## TASK
The expected output is a copy of every line in the records with the string "negb".

## SUPPLIED RECORDS
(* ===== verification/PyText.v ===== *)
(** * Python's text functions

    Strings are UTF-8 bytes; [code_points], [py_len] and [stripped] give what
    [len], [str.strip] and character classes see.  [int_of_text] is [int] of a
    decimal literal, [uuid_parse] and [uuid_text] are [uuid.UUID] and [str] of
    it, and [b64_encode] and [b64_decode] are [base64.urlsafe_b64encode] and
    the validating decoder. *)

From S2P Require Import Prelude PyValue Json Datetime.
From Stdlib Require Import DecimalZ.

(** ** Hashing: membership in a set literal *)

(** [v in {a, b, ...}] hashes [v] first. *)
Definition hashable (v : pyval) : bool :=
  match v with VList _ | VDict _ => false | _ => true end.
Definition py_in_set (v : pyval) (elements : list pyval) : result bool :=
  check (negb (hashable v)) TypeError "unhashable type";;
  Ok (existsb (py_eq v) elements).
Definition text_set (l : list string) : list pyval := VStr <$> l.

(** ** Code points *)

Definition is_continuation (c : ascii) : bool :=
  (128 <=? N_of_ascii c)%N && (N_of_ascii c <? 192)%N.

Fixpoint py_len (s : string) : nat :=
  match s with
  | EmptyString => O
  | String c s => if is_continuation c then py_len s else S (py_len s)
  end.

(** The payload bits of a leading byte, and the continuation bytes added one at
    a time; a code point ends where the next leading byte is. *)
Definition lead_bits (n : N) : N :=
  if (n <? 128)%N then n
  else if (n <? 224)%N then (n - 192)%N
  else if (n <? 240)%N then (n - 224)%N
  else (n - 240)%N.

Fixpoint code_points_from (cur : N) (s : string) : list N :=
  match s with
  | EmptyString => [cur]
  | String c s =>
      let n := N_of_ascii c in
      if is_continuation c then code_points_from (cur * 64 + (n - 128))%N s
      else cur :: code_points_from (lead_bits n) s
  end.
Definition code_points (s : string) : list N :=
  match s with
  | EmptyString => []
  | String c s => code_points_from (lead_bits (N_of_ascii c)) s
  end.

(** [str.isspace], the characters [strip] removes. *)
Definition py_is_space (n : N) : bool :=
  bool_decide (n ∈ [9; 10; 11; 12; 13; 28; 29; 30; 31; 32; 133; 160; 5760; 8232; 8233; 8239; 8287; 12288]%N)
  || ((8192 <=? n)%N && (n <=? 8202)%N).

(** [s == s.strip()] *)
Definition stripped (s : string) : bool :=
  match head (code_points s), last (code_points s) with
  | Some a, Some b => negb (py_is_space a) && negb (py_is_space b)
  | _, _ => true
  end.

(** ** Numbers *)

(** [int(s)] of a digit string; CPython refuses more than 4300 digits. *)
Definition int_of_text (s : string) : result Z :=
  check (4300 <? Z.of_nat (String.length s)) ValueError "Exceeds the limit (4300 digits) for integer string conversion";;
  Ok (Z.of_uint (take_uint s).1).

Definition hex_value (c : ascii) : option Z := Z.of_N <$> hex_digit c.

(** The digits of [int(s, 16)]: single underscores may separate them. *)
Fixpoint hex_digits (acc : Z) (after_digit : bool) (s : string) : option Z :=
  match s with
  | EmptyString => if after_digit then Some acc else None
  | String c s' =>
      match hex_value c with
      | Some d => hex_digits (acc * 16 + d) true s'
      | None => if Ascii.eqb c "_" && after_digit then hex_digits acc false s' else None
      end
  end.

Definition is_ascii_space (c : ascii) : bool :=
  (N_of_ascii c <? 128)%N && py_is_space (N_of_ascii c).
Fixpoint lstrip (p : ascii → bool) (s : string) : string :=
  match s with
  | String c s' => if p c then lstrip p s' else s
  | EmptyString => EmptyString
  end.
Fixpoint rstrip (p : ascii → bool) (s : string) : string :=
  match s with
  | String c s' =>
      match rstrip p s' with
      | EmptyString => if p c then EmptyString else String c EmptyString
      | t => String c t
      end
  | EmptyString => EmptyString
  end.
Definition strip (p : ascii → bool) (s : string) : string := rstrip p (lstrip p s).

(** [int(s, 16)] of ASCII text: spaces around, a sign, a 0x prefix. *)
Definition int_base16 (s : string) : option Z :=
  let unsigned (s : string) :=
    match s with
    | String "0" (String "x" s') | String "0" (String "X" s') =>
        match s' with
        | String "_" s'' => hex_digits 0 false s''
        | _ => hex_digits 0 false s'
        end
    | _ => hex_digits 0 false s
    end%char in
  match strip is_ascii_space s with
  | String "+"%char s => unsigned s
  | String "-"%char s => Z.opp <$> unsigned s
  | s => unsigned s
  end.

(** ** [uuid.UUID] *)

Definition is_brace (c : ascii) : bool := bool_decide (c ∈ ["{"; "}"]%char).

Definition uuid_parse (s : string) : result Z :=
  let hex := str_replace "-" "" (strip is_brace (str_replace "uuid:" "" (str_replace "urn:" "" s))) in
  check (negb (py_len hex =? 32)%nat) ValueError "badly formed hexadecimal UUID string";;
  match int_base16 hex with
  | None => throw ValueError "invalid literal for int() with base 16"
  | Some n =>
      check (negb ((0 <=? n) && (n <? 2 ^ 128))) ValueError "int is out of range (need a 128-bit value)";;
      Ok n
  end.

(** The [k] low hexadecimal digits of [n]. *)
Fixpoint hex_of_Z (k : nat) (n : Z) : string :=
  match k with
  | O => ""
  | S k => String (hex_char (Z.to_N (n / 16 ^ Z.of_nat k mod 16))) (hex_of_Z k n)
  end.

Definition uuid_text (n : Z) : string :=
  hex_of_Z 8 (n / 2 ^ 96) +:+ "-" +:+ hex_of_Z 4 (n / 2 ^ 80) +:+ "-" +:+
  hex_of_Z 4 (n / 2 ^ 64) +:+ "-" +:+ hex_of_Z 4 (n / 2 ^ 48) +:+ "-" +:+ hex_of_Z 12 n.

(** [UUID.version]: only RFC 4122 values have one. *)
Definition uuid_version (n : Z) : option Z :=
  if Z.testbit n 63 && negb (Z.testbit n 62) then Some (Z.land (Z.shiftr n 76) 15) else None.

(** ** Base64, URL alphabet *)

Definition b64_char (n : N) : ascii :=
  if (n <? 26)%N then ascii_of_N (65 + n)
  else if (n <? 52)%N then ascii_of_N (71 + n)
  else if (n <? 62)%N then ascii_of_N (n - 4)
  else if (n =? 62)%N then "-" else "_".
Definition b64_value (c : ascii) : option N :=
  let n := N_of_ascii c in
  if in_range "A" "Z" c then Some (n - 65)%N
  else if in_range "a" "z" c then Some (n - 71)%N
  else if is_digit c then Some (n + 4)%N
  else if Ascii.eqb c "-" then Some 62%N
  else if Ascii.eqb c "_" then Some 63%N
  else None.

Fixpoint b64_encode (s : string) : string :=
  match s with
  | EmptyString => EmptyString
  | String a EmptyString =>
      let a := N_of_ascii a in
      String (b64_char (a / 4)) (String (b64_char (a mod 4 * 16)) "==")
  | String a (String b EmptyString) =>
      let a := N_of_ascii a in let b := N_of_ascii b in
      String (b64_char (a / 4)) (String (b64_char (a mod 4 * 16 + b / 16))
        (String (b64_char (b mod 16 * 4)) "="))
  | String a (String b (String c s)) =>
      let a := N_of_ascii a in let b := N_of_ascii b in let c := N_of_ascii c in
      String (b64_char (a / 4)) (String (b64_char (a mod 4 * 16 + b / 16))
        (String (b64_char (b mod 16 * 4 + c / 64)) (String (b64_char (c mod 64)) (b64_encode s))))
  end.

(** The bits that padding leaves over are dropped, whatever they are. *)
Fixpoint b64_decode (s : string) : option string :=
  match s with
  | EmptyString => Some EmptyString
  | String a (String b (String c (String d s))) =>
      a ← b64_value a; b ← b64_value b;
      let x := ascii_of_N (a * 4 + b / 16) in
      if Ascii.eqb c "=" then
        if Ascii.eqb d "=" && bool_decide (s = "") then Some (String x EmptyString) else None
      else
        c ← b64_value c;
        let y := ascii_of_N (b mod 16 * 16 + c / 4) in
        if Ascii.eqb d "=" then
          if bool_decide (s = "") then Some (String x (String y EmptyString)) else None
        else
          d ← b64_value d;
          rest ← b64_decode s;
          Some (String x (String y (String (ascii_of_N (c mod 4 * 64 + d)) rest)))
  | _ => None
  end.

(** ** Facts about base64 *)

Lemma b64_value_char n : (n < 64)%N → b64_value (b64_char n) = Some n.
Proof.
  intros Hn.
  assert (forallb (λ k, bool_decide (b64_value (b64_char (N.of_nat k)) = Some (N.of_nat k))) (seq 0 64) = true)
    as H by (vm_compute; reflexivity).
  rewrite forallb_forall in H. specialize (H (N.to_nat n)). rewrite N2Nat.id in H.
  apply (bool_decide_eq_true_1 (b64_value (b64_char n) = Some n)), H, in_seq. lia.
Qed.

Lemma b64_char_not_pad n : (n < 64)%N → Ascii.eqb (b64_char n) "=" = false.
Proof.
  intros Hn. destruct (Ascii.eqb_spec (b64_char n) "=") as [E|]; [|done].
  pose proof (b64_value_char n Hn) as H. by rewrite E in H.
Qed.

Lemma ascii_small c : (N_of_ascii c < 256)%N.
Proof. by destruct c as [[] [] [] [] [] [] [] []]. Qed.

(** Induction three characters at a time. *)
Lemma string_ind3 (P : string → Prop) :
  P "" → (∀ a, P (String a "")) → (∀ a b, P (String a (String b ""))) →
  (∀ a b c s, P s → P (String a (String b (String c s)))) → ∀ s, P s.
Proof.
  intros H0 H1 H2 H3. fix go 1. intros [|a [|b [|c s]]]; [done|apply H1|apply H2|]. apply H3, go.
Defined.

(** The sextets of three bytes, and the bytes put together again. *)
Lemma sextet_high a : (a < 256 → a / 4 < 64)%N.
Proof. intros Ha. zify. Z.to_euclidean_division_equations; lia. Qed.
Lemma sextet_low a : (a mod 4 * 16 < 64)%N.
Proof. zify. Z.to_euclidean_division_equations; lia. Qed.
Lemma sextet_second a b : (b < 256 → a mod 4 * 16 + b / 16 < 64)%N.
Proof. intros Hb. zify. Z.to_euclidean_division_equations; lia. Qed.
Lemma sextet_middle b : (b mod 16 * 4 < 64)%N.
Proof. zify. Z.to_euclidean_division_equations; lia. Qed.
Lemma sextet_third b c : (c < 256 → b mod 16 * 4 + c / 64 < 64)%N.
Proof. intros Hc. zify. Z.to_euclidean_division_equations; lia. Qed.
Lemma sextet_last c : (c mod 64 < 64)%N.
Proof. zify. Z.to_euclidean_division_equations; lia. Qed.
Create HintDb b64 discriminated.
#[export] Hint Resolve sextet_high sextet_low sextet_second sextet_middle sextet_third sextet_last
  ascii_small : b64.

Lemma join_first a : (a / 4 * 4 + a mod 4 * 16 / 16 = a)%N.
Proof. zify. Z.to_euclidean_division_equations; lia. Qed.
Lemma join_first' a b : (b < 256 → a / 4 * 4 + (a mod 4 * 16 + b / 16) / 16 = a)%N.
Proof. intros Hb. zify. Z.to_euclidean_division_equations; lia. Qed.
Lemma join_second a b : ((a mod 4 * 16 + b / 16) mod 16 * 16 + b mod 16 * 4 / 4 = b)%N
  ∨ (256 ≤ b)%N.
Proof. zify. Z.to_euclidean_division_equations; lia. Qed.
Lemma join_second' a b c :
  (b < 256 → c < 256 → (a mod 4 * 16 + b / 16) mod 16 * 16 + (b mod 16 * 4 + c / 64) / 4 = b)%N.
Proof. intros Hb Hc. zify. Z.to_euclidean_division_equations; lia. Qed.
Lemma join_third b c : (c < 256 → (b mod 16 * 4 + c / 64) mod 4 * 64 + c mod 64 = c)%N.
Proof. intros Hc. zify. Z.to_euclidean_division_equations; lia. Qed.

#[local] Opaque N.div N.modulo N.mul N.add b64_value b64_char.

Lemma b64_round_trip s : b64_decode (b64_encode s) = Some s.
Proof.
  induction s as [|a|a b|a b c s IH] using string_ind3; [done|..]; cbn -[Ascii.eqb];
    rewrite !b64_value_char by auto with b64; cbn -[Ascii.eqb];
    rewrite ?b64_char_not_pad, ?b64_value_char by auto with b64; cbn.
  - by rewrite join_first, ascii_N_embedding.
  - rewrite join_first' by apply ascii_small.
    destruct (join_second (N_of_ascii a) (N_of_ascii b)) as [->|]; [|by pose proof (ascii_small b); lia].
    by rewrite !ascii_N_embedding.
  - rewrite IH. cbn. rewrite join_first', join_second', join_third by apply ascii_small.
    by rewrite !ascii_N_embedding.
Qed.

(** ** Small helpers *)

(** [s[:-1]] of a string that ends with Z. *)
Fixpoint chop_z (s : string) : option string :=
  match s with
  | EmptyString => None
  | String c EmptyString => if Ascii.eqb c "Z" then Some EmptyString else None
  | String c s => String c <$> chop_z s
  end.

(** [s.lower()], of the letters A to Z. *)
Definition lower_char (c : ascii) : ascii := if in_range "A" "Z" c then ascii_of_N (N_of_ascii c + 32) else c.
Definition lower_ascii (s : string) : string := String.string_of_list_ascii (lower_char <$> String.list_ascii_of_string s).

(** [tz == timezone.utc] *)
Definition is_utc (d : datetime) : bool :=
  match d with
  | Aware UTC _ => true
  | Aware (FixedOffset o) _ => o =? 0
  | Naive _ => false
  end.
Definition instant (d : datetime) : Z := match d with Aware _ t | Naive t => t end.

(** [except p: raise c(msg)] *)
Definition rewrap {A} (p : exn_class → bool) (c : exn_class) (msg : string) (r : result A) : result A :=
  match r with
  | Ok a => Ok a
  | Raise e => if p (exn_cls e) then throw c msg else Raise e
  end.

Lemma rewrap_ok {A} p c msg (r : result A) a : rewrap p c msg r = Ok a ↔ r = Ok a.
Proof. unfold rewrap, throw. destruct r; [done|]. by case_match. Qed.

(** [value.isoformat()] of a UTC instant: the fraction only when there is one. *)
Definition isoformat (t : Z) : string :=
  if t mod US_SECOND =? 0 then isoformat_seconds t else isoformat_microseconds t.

## RESULT
  check (negb (hashable v)) TypeError "unhashable type";;
  | Some a, Some b => negb (py_is_space a) && negb (py_is_space b)
  check (negb (py_len hex =? 32)%nat) ValueError "badly formed hexadecimal UUID string";;
      check (negb ((0 <=? n) && (n <? 2 ^ 128))) ValueError "int is out of range (need a 128-bit value)";;
  if Z.testbit n 63 && negb (Z.testbit n 62) then Some (Z.land (Z.shiftr n 76) 15) else None.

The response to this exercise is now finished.